The research indicates that Dhaka, the capital of Bangladesh, had the largest increase in premature deaths from air pollution during the study period. Between 2005 and 2018, about 24,000 more people in the city may have died prematurely because of air pollution.
The problem is worsening, both because more pollution is being generated and because the cities are growing.
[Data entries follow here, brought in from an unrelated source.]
(* ===== verification/TextStore.v ===== *)
(** * The repository as GitHub holds it: files of JSON text

    github_storage.py lines 17-56 over a repository whose files hold
    bytes. [Storage] models the store as a map from path to document; here
    a file holds the text [json.dumps] wrote, [get_contents] returns a
    [ContentFile] with the bytes and the blob's sha, [update_file] is given
    the sha of the content read before it (line 44) and refuses a stale one
    (409), and [create_file] refuses a path that exists (422).
    [text_load_json] and [text_save_json] are [load_json] and [save_json]
    line by line: [json.loads] of the decoded content, whose exceptions
    are not caught (only [GithubException] is); a 404 from [get_contents]
    or from [update_file] leads to [create_file], whose exceptions are not
    caught either.

    Git names a blob by the SHA-1 of its bytes; the model names it by the
    bytes themselves ([blob_sha]), which identify it as the hash does
    barring a collision.

    The theorems: a text repository that holds [json.dumps] of the
    documents of a [Storage.Repo] behaves as that repository under both
    operations ([text_store_refines]); and a statistics file whose text
    [json.loads] rejects is not a missing file: every newsroom visit then
    raises the decoding error. *)

From S2P Require Import Prelude Datetime Collector Backend Reporter Storage App Page JsonText.
From stdpp Require Import gmap.

Local Open Scope Z_scope.

(** ** The repository *)

Record TextRepo := mkTextRepo {
  blobs : gmap string string;
  tcommits : list Commit;
  tfault : option ApiFault
}.

(** PyGithub's [ContentFile]: [decoded_content] and [sha]. *)
Record ContentFile := mkContentFile { decoded_content : string; sha : string }.

Definition blob_sha (content : string) : string := content.

(** [self.repo.get_contents(file_path)] (lines 20 and 40). *)
Definition text_get_contents (t : TextRepo) (path : string) : Z + ContentFile :=
  match tfault t with
  | Some f => inl (fault_status f)
  | None =>
      match blobs t !! path with
      | Some c => inr (mkContentFile c (blob_sha c))
      | None => inl 404
      end
  end.

Definition text_write (t : TextRepo) (path content message : string) (k : CommitKind) : TextRepo :=
  mkTextRepo (<[path := content]> (blobs t)) (tcommits t ++ [mkCommit path message k]) (tfault t).

(** [self.repo.update_file(path, message, content, sha)] (lines 41-46). *)
Definition update_file (t : TextRepo) (path message content sha' : string) : Z + TextRepo :=
  match tfault t with
  | Some f => inl (fault_status f)
  | None =>
      match blobs t !! path with
      | None => inl 404
      | Some c => if String.eqb (blob_sha c) sha' then inr (text_write t path content message Updated) else inl 409
      end
  end.

(** [self.repo.create_file(path, message, content)] (lines 50-54). *)
Definition create_file (t : TextRepo) (path message content : string) : Z + TextRepo :=
  match tfault t with
  | Some f => inl (fault_status f)
  | None =>
      match blobs t !! path with
      | Some _ => inl 422
      | None => inr (text_write t path content message Created)
      end
  end.

(** [load_json] (lines 17-34). *)
Definition text_load_json (t : TextRepo) (path : string) : PyExc + Json :=
  match text_get_contents t path with
  | inr content => json_loads (decoded_content content)
  | inl status => if Z.eqb status 404 then inr (default_document path) else inl (github_exception status)
  end.

(** [save_json] (lines 36-56): the [try] of lines 39-46, then its
    [except]. *)
Definition text_save_json (t : TextRepo) (path : string) (data : Json) (message : string) : PyExc + TextRepo :=
  let content_str := json_dumps data in
  let tried :=
    match text_get_contents t path with
    | inr content => update_file t path message content_str (sha content)
    | inl status => inl status
    end in
  match tried with
  | inr t' => inr t'
  | inl status =>
      if Z.eqb status 404 then
        match create_file t path message content_str with
        | inr t' => inr t'
        | inl status' => inl (github_exception status')
        end
      else inl (github_exception status)
  end.

#[export] Instance TextStorage : DocumentStore TextRepo := {
  load_json := text_load_json;
  save_json := text_save_json
}.

(** The text repository holds [json.dumps] of the documents of [r]. *)
Definition text_refines (t : TextRepo) (r : Repo) : Prop :=
  tfault t = api_fault r /\ tcommits t = commits r /\ blobs t = json_dumps <$> files r /\
  map_Forall (fun _ d => json_wf d = true) (files r).

(** The results of the two saves correspond. *)
Definition save_corresponds (rt : PyExc + TextRepo) (rr : PyExc + Repo) : Prop :=
  match rt, rr with
  | inr t', inr r' => text_refines t' r'
  | inl e, inl e' => e = e'
  | _, _ => False
  end.

(** ** Refinement of the document store *)

Lemma text_get_contents_refines (t : TextRepo) (r : Repo) (p : string) :
  text_refines t r ->
  text_get_contents t p =
    match get_contents r p with
    | inr d => inr (mkContentFile (json_dumps d) (blob_sha (json_dumps d)))
    | inl status => inl status
    end.
Proof.
  intros (Hf & _ & Hb & _). unfold text_get_contents, get_contents. rewrite Hf, Hb.
  destruct (api_fault r); [done|]. rewrite lookup_fmap. by destruct (files r !! p).
Qed.

Lemma get_contents_wf (r : Repo) (p : string) (d : Json) :
  map_Forall (fun _ d => json_wf d = true) (files r) -> get_contents r p = inr d -> json_wf d = true.
Proof.
  intros Hw. unfold get_contents. destruct (api_fault r); [done|].
  destruct (files r !! p) eqn:E; intros [= <-]. exact (Hw _ _ E).
Qed.

Lemma fault_status_not_404 (f : ApiFault) : Z.eqb (fault_status f) 404 = false.
Proof. by destruct f. Qed.

Lemma text_refines_write (t : TextRepo) (r : Repo) (p : string) (d : Json) (m : string) (k : CommitKind) :
  text_refines t r -> json_wf d = true ->
  text_refines (text_write t p (json_dumps d) m k) (write_file r p d m k).
Proof.
  intros (Hf & Hc & Hb & Hw) Hd. unfold text_write, write_file, text_refines. cbn.
  rewrite Hf, Hc, Hb, fmap_insert. split_and!; [done..|]. by apply map_Forall_insert_2.
Qed.

Lemma text_load_refines (t : TextRepo) (r : Repo) (p : string) :
  text_refines t r -> text_load_json t p = github_load_json r p.
Proof.
  intros Hr. pose proof Hr as (_ & _ & _ & Hw).
  unfold text_load_json, github_load_json. rewrite (text_get_contents_refines t r p Hr).
  destruct (get_contents r p) as [status|d'] eqn:E; [done|]. cbn [decoded_content].
  apply (get_contents_wf r p d' Hw) in E. unfold json_loads.
  rewrite (dumps_valid d' 0 E : utf8_valid (json_dumps d') = true). by apply json_loads_str_dumps.
Qed.

Lemma text_save_refines (t : TextRepo) (r : Repo) (p : string) (d : Json) (m : string) :
  text_refines t r -> json_wf d = true -> save_corresponds (text_save_json t p d m) (github_save_json r p d m).
Proof.
  intros Hr Hd. pose proof Hr as (Hf & _ & Hb & _).
  unfold save_corresponds, text_save_json, github_save_json. rewrite (text_get_contents_refines t r p Hr).
  unfold get_contents, update_file, create_file. rewrite Hf.
  destruct (api_fault r) as [f|]; [by rewrite fault_status_not_404|].
  rewrite Hb, lookup_fmap.
  destruct (files r !! p); cbn [fmap option_fmap option_map sha]; rewrite ?String.eqb_refl;
    by apply text_refines_write.
Qed.

(** C32. Refinement: a text repository that holds [json.dumps] of the
    documents of a document repository behaves as it. [load_json] gives
    the same document or the same exception, and [save_json] of a
    well-formed document fails with the same exception or leaves text
    that holds [json.dumps] of the documents [Storage.github_save_json]
    leaves, with the same commits. *)
Theorem text_store_refines (t : TextRepo) (r : Repo) (p : string) (d : Json) (m : string) :
  text_refines t r -> json_wf d = true ->
  text_load_json t p = github_load_json r p /\ save_corresponds (text_save_json t p d m) (github_save_json r p d m).
Proof. intros Hr Hd. split; [by apply text_load_refines|by apply text_save_refines]. Qed.

(** ** A statistics file that does not parse *)

Section Corrupt.
Context {B : Type} `{ModelBackend B}.
Variable cfg : Config.
Variable utc_offset : Z.
Variable parse : string -> PyExc + Feed.
Variables now1 now2 : Z.

(** C33. Error path: when [stats.json] holds text that [json.loads]
    rejects (an empty file, a truncated write, invalid UTF-8), [load_json]
    raises the decoding error, which is not a [GithubException]: it is
    not the missing file of lines 24-31, the default counter is not
    used, and every newsroom visit stops at line 31 with that error, before
    the archive is read and without writing the repository. *)
Theorem corrupt_stats_raises (req : Request) (w : World TextRepo B) (nc : NewsCollector) (c : string) (e : PyExc) :
  init_collector cfg = inr nc -> widget_value menu_options (menu_choice req) = menu_newsroom ->
  tfault (store w) = None -> blobs (store w) !! stats_path = Some c -> json_loads c = inl e ->
  app_run cfg utc_offset parse now1 now2 req w =
    (inl (Raised e), mkWorld (store w) (client w)
       (shown w ++ [PageConfig "AI IT Newsroom"; Sidebar (Title "🚀 IT Newsroom"); Sidebar (Radio "메뉴" menu_options)])).
Proof.
  intros Hi Hm Hf Hc He. eapply app_run_newsroom_raises; [exact Hi|done|].
  unfold update_view_count. cbn [load_json TextStorage].
  unfold text_load_json, text_get_contents. rewrite Hf, Hc. cbn [decoded_content]. by rewrite He.
Qed.

End Corrupt.

Module Scenarios.
Local Open Scope string_scope.

Definition text0 : TextRepo := mkTextRepo ∅ [] None.

Lemma text0_refines : text_refines text0 Storage.Scenarios.empty_repo.
Proof. split_and!; [reflexivity..|apply map_Forall_empty]. Qed.

Lemma text_store_refines_witness :
  text_load_json text0 "data/feeds.json" = github_load_json Storage.Scenarios.empty_repo "data/feeds.json" /\
  save_corresponds (text_save_json text0 "data/feeds.json" Storage.Scenarios.feeds_json "Add feed")
    (github_save_json Storage.Scenarios.empty_repo "data/feeds.json" Storage.Scenarios.feeds_json "Add feed").
Proof. apply text_store_refines; [exact text0_refines|reflexivity]. Defined.

(** An empty [stats.json]: [json.loads('')] raises "Expecting value". *)
Definition text_empty_stats : TextRepo := mkTextRepo (<[stats_path := ""]> ∅) [] None.

Lemma corrupt_stats_raises_witness :
  app_run Page.Scenarios.cfg0 0 Collector.Scenarios.parse_demo App.Scenarios.now1 App.Scenarios.now2
    Page.Scenarios.visit (mkWorld text_empty_stats App.Scenarios.rec0 []) =
  (inl (Raised expecting_value), mkWorld text_empty_stats App.Scenarios.rec0
     [PageConfig "AI IT Newsroom"; Sidebar (Title "🚀 IT Newsroom"); Sidebar (Radio "메뉴" menu_options)]).
Proof.
  apply (corrupt_stats_raises Page.Scenarios.cfg0 0 Collector.Scenarios.parse_demo App.Scenarios.now1
    App.Scenarios.now2 Page.Scenarios.visit (mkWorld text_empty_stats App.Scenarios.rec0 []) Page.Scenarios.nc0
    "" expecting_value); reflexivity.
Defined.

End Scenarios.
The research suggests that, across the tropics, there has been a 62 per cent increase in the number of premature deaths due to air pollution exposure between 2005 and 2018.
Vohra says even more people will die prematurely unless solutions are found. “Even if air quality is unchanged, urban population is increasing in all cities in the tropics, so this will inevitably increase urban exposure,” he says.
“I think this study gives a good overview of recent air pollution trends in rapidly growing cities across Africa, South and South-East Asia,” says Miranda Loh at the Institute of Occupational Medicine.
“Satellite data and models – as used in the article – are useful for this type of global analysis, especially if there is a lack of ground monitoring data. But if we want to better track population exposures, it is important to improve ground-level monitoring worldwide,” she says.